New program to train private investigators, focus on human trafficking

Heidi Search Center will conduct training

SAN ANTONIO – Human trafficking is a $9.5 billion business and it’s happening in San Antonio on a regular basis. Heidi Search Center teams helps trafficking victims come home to their loved ones. The team is now putting its expertise in the classroom, and the state is backing its program to train private investigators.

“I’m seeing kids go missing at 3 a.m. when their parents are sleeping in the next room, or missing from school, and it’s that they have been targeted, groomed, lured and recruited and coerced into leaving,” said Dottie Laster, executive director of the Heidi Search Center.

Laster has been tracking down missing persons for 13 years. Over the years, she’s seen an uptick in sex crimes.

“It’s, literally, on every corner and I’m seeing over and over and over trafficking cases where they’re harvesting our teens and young adults,” Laster said.

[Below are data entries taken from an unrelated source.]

Lemma escape_head_not_special s c r : escape s = String c r → special c = false.
Proof.
  destruct s as [|x s]; simpl; [done|].
  destruct (special x) eqn:Hx; intros [= <- _]; [done|exact Hx].
Qed.

Lemma escape_inj a b : escape a = escape b → a = b.
Proof.
  revert b. induction a as [|x a IH]; intros [|y b]; simpl.
  - done.
  - destruct (special y); done.
  - destruct (special x); done.
  - destruct (special x) eqn:Hx, (special y) eqn:Hy.
    + intros [= -> H]. f_equal. by apply IH.
    + intros [= <- H]. symmetry in H. apply escape_head_not_special in H.
      congruence.
    + intros [= -> H]. apply escape_head_not_special in H. congruence.
    + intros [= -> H]. f_equal. by apply IH.
Qed.

(** X10.  [escapeMarkdown] loses nothing: two different texts have
    different escaped forms. *)
Theorem escapeMarkdown_injective a b :
  escapeMarkdown (Js.Str a) = escapeMarkdown (Js.Str b) → a = b.
Proof. unfold escapeMarkdown. simpl. apply escape_inj. Qed.

Lemma escapeMarkdown_injective_witness : "BTC_USDT" = "BTC_USDT".
Proof. apply (escapeMarkdown_injective "BTC_USDT" "BTC_USDT"). reflexivity. Defined.

(** X11.  Escaping works piece by piece, adds exactly one backslash for
    every character of the escape class and nothing else, so that a text
    without such characters is returned as it is. *)
Theorem escape_piecewise :
  (∀ a b, escape (a +:+ b) = escape a +:+ escape b)
  ∧ (∀ s, String.length (escape s) = (String.length s + specials s)%nat)
  ∧ (∀ s, escape s = s ↔ specials s = 0%nat).
Proof.
  split; [apply escape_app|]. split; [apply escape_length|].
  intros s. split; [|apply escape_plain].
  intros H. pose proof (escape_length s) as Hl. rewrite H in Hl. lia.
Qed.
(** * The Euresys eGrabber camera adapter (src/src/euresys.egrabber.cpp)

    A shallow embedding of the adapter: the [EGCamera] object, the SDK it
    drives, the methods [set], [get], [get_meta], [get_shape], [start],
    [stop], [execute_trigger] and [get_frame], its constructor and
    destructor, the driver's [device_count], [describe], [open] and [close],
    the exception-catching entry points [eecam_*], and the properties of the
    adapter's specification that concern them.

    Conventions.
    - C++ [float] is IEEE binary32, [double] is binary64; both are values of
      [spec_float], with the operations of [SpecFloat] at the right precision.
    - [uint8_t], [uint32_t], [uint64_t], [size_t] and [int64_t] are [Z], the
      wrap-around written out where the code converts.
    - A method that throws is a computation whose outcome is [Throw]; the
      state it leaves behind is the state at the throw.
    - A [Trigger] carries the content of its padding bytes, which [memcmp]
      compares.
    - The per-instance mutex is not modelled: methods run one at a time. *)

From Stdlib Require Import ZArith List Bool Lia.
From Stdlib Require Import Floats.SpecFloat.
From stdpp Require Import base strings gmap.

Open Scope Z_scope.

(** ** Binary32 and binary64 values *)

Module f32.

Definition prec : Z := 24.
Definition emax : Z := 128.

(** [(float)z] for an integer [z]: round to nearest, ties to even. *)
Definition of_int (z : Z) : spec_float := binary_normalize prec emax z 0 false.

(** [(float)d] for a double [d]. *)
Definition of_double (d : spec_float) : spec_float :=
  match d with
  | S754_finite s m e => binary_round prec emax s m e
  | _ => d
  end.

(** The promotion of a float to double, which is exact. *)
Definition to_double (f : spec_float) : spec_float :=
  match f with
  | S754_finite s m e => binary_round 53 1024 s m e
  | _ => f
  end.

Definition sub : spec_float -> spec_float -> spec_float := SFsub prec emax.
Definition fabsf : spec_float -> spec_float := SFabs.
Definition lt : spec_float -> spec_float -> bool := SFltb.

(** Truncation toward zero. *)
Definition trunc (f : spec_float) : Z :=
  match f with
  | S754_finite s m e =>
      cond_Zopp s
        (match e with
         | Z0 => Zpos m
         | Zpos _ => Zpos m * 2 ^ e
         | Zneg p => Zpos m / 2 ^ Zpos p
         end)
  | _ => 0
  end.

(** [static_cast<T>(f)] for an unsigned [T] of [w] bits. C++ defines it
    when the truncated value fits [T]; outside that the model keeps the low
    [w] bits of the truncated value. *)
Definition to_unsigned (w : Z) (f : spec_float) : Z := trunc f mod 2 ^ w.

(** The double nearest to the literal [1e-9]. *)
Definition lit_1e_9 : spec_float := S754_finite false 4835703278458517 (-82).

End f32.

Abbreviation float := spec_float.
Abbreviation double := spec_float.

Definition uint8_t (z : Z) : Z := z mod 2 ^ 8.
Definition uint32_t (z : Z) : Z := z mod 2 ^ 32.
Definition uint64_t (z : Z) : Z := z mod 2 ^ 64.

Locally, the Heidi Search Center has participated in close to 100 missing person cases last year and a majority of them turned out to be human trafficking-related.

"This issue is the second largest crime behind the sale of drugs because of the lack of educational attainment in too many of our families in Bexar County,” said Tommy Calvert, Precinct 4 Bexar County commissioner.

Calvert has joined forces with the Heidi Search Center to create the Texas Institute of Investigations. It will offer specialized training to people studying to become a private investigator.

“How to write a report about human trafficking, about our digital DNA kit and how we're using social media to find the people that are missing, Laster said about some of the things the center will be training people on.

The program will also have a strong focus on human trafficking so those types of cases aren’t missed.

“We have nationally 200,000-300,000 runaways. Those runaways often are in areas, in cheap motel areas, where pimps and traffickers are poaching and bring those girls into that life,” Calvert said.

The key is to stop those types of criminals before it’s too late, before someone is moved across cities, or even borders.